# [YOUR INSTRUCTIONS]
Scan the listing below. Copy each line that contains "mbind".
▬▬▬▬▬▬
Lemma add_command_only_inserts_config_witness :
  exists c st',
    add_command (VRef 2%positive) (VRef 1%positive) st_table
    = (Ret VNone, st') /\
    heap st_table !! c = None /\
    heap st' !! c = Some (OConfigCommand "config" (VRef 1%positive)) /\
    heap st' !! 2%positive = Some (ODict (<["config" := VRef c]> ∅)) /\
    (forall k, k <> "config" ->
       (<["config" := VRef c]> (∅ : gmap string value)) !! k
       = (∅ : gmap string value) !! k) /\
    (forall l, l <> 2%positive -> l <> c ->
       heap st' !! l = heap st_table !! l) /\
    stdout st' = stdout st_table /\
    calls st' = calls st_table.
Proof.
  apply (add_command_only_inserts_config 2%positive ∅ (VRef 1%positive)
           st_table).
  reflexivity.
Defined.

(** C5. Calling the hook twice on the same command table raises nothing:
    both calls return [None], and afterwards the table has exactly one
    entry under the key [config], the command object made by the second
    call (which is not the object of the first call); the other keys keep
    their entries. *)
Theorem add_command_twice_last_write_wins ct d session1 session2 st :
  heap st !! ct = Some (ODict d) ->
  exists c1 c2 st1 st2 d2,
    add_command (VRef ct) session1 st = (Ret VNone, st1) /\
    add_command (VRef ct) session2 st1 = (Ret VNone, st2) /\
    c1 <> c2 /\
    heap st1 !! ct = Some (ODict (<["config" := VRef c1]> d)) /\
    heap st2 !! ct = Some (ODict d2) /\
    entries_under "config" d2 = [("config", VRef c2)] /\
    heap st2 !! c2 = Some (OConfigCommand "config" session2) /\
    (forall k, k <> "config" -> d2 !! k = d !! k).
Proof.
  destruct st as [hp out cs]. cbn [heap]. intros Hct.
  destruct (add_command_run hp out cs ct d session1 Hct)
    as (c1 & Hc1 & Hne1 & Hrun1).
  set (hp1 := <[ct := ODict (<["config" := VRef c1]> d)]>
                (<[c1 := OConfigCommand "config" session1]> hp)) in *.
  assert (Hct1 : hp1 !! ct = Some (ODict (<["config" := VRef c1]> d)))
    by apply lookup_insert_eq.
  destruct (add_command_run hp1 out cs ct _ session2 Hct1)
    as (c2 & Hc2 & Hne2 & Hrun2).
  assert (Hc12 : c1 <> c2).
  { intros <-. unfold hp1 in Hc2.
    rewrite lookup_insert_ne, lookup_insert_eq in Hc2 by done. done. }
  eexists c1, c2, _, _, _.
  split; [exact Hrun1|]. split; [exact Hrun2|]. cbn [heap].
  split_and!.
  - done.
  - done.
  - apply lookup_insert_eq.
  - rewrite insert_insert_eq. apply entries_under_insert.
  - rewrite lookup_insert_ne by done. apply lookup_insert_eq.
  - intros k Hk. by rewrite !lookup_insert_ne.
Qed.

Lemma add_command_twice_last_write_wins_witness :
  exists c1 c2 st1 st2 d2,
    add_command (VRef 2%positive) (VRef 1%positive) st_table
    = (Ret VNone, st1) /\
    add_command (VRef 2%positive) (VRef 1%positive) st1 = (Ret VNone, st2) /\
    c1 <> c2 /\
    heap st1 !! 2%positive = Some (ODict (<["config" := VRef c1]> ∅)) /\
    heap st2 !! 2%positive = Some (ODict d2) /\
    entries_under "config" d2 = [("config", VRef c2)] /\
    heap st2 !! c2 = Some (OConfigCommand "config" (VRef 1%positive)) /\
    (forall k, k <> "config" -> d2 !! k = (∅ : gmap string value) !! k).
Proof.
  apply (add_command_twice_last_write_wins 2%positive ∅ (VRef 1%positive)
           (VRef 1%positive) st_table).
  reflexivity.
Defined.

(** * Further properties of the code *)

(** ** What a method leaves as it is *)

Lemma frames_heap_eq {A} (m : M A) :
  (forall st, heap (m st).2 = heap st) -> frames m.
Proof. intros H st l o Hl _. by rewrite H. Qed.

Lemma frames_bind {A B} (m : M A) (f : A -> M B) :
  frames m -> (forall a, frames (f a)) -> frames (m ≫= f).
Proof.
  intros Hm Hf st l o Hl Ho. unfold mbind, M_bind.
  specialize (Hm st l o Hl Ho).
  destruct (m st) as [[a|e] st1]; simpl in *; [|done].
  by apply Hf.
Qed.

Lemma frames_ret {A} (a : A) : frames (mret a).
Proof. by apply frames_heap_eq. Qed.

Lemma frames_raise {A} e : frames (@raise A e).
Proof. by apply frames_heap_eq. Qed.

Lemma frames_deref v : frames (deref v).
Proof.
  apply frames_heap_eq. intros st. unfold deref.
  destruct v; try done. by destruct (heap st !! l).
Qed.

Lemma frames_alloc o : frames (alloc o).
Proof.
  intros [hp out cs] l o' Hl _. unfold alloc. simpl in *.
  pose proof (fresh_None hp). rewrite lookup_insert_ne; [done | congruence].
Qed.

Lemma frames_doc_write help_command item :
  frames (doc_write help_command item).
Proof.
  intros [hp out cs] l' o' Hl Ho.
  unfold doc_write, deref, mbind, M_bind.
  destruct help_command as [| |l|]; simpl; try done.
  destruct (hp !! l) as [o|] eqn:E; [|done].
  destruct o; simpl; try done.
  rewrite lookup_insert_ne; [done|]. intros <-. simpl in *.
  rewrite E in Hl. by simplify_eq.
Qed.

Create HintDb frames discriminated.
#[local] Hint Resolve frames_ret frames_raise frames_deref frames_alloc
  frames_doc_write : frames.

Ltac frames_steps :=
  repeat first
    [ solve [eauto with frames]
    | apply frames_bind; [| intros ?]
    | match goal with |- frames (match ?x with _ => _ end) => destruct x end ].

Lemma frames_title help_command :
  frames (ConfigDocumentEventHandler.title help_command).
Proof.
  unfold ConfigDocumentEventHandler.title, get_name. frames_steps.
Qed.

Lemma frames_description help_command :
  frames (ConfigDocumentEventHandler.description help_command).
Proof.
  unfold ConfigDocumentEventHandler.description, get_obj, get_documentation.
  frames_steps.
Qed.

Lemma frames_render help_command : frames (HelpCommand.render help_command).
Proof.
  unfold HelpCommand.render. apply frames_bind; [apply frames_deref|].
  intros []; try apply frames_raise.
  by apply frames_heap_eq.
Qed.

Lemma frames_help_call self args parsed_globals :
  frames (HelpCommand.__call__ self args parsed_globals).
Proof.
  unfold HelpCommand.__call__.
  apply frames_bind; [apply frames_deref|].
  intros []; try apply frames_raise.
  repeat first
    [ apply frames_title
    | apply frames_description
    | apply frames_render
    | apply frames_ret
    | apply frames_bind; [| intros ?] ].
Qed.

Lemma frames_dict_getitem d k : frames (dict_getitem d k).
Proof.
  apply frames_heap_eq. intros st. unfold dict_getitem.
  destruct d as [| |l|]; try done.
  destruct (heap st !! l) as [[m| | | |]|]; try done.
  by destruct (m !! k).
Qed.

Lemma frames_apply_handler f remaining g :
  frames (ConfigCommand.apply_handler f remaining g).
Proof.
  unfold ConfigCommand.apply_handler.
  destruct f as [| |l|self []]; try apply frames_raise.
  - apply frames_bind; [apply frames_deref|].
    intros []; try apply frames_raise.
    apply frames_bind; [by apply frames_heap_eq|].
    intros _. apply frames_help_call.
  - by apply frames_heap_eq.
  - by apply frames_heap_eq.
Qed.

Lemma table_heap_frame self session t h hp l o :
  hp !! t = None -> hp !! h = None -> hp !! l = Some o ->
  table_heap self session t h hp !! l = Some o.
Proof.
  intros Ht Hh Hl. unfold table_heap.
  rewrite !lookup_insert_ne by congruence. done.
Qed.

Lemma dict_getitem_missing hp out cs l m k :
  hp !! l = Some (ODict m) -> m !! k = None ->
  dict_getitem (VRef l) k (State hp out cs)
  = (Raise (KeyError k), State hp out cs).
Proof.
  intros H Hk. unfold dict_getitem. cbn [heap]. by rewrite H, Hk.
Qed.

(** The dispatcher after the parser's answer: what it prints. *)
Lemma dispatch_stdout self t h hp1 out cs op remaining g :
  hp1 !! t = Some (ODict (op_table_of self h)) ->
  (exists s o c a doc, hp1 !! h = Some (OConfigHelpCommand s o c a doc)) ->
  let r := (dict_getitem (VRef t) op ≫= fun f =>
            ConfigCommand.apply_handler f remaining g)
             (State hp1 out cs) in
  (op = "foo" /\ r.1 = Ret VNone /\ stdout r.2 = out ++ ["do foo now"]) \/
  (op = "bar" /\ r.1 = Ret VNone /\ stdout r.2 = out ++ ["do bar now"]) \/
  op = "help" \/
  (op <> "foo" /\ op <> "bar" /\ op <> "help" /\
   r = (Raise (KeyError op), State hp1 out cs)).
Proof.
  intros Htab (s & o & c & a & doc & Hhelp) r. subst r.
  destruct (op_table_of self h !! op) as [f|] eqn:Hf.
  - erewrite bind_run by (eapply dict_getitem_run; eassumption).
    destruct (op_table_of_lookup_inv _ _ _ _ Hf)
      as [[-> ->] | [[-> ->] | [-> ->]]].
    + left. by erewrite apply_method_run by (left; done).
    + right. left. by erewrite apply_method_run by (right; done).
    + by right; right; left.
  - right. right. right.
    assert (op <> "foo" /\ op <> "bar" /\ op <> "help") as (H1 & H2 & H3).
    { split_and!; intros ->; done. }
    split_and!; try done.
    by erewrite bind_raise by (eapply dict_getitem_missing; eassumption).
Qed.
▬▬▬▬▬▬
# [FINISHED TASK]
  intros Hm Hf st l o Hl Ho. unfold mbind, M_bind.
  unfold doc_write, deref, mbind, M_bind.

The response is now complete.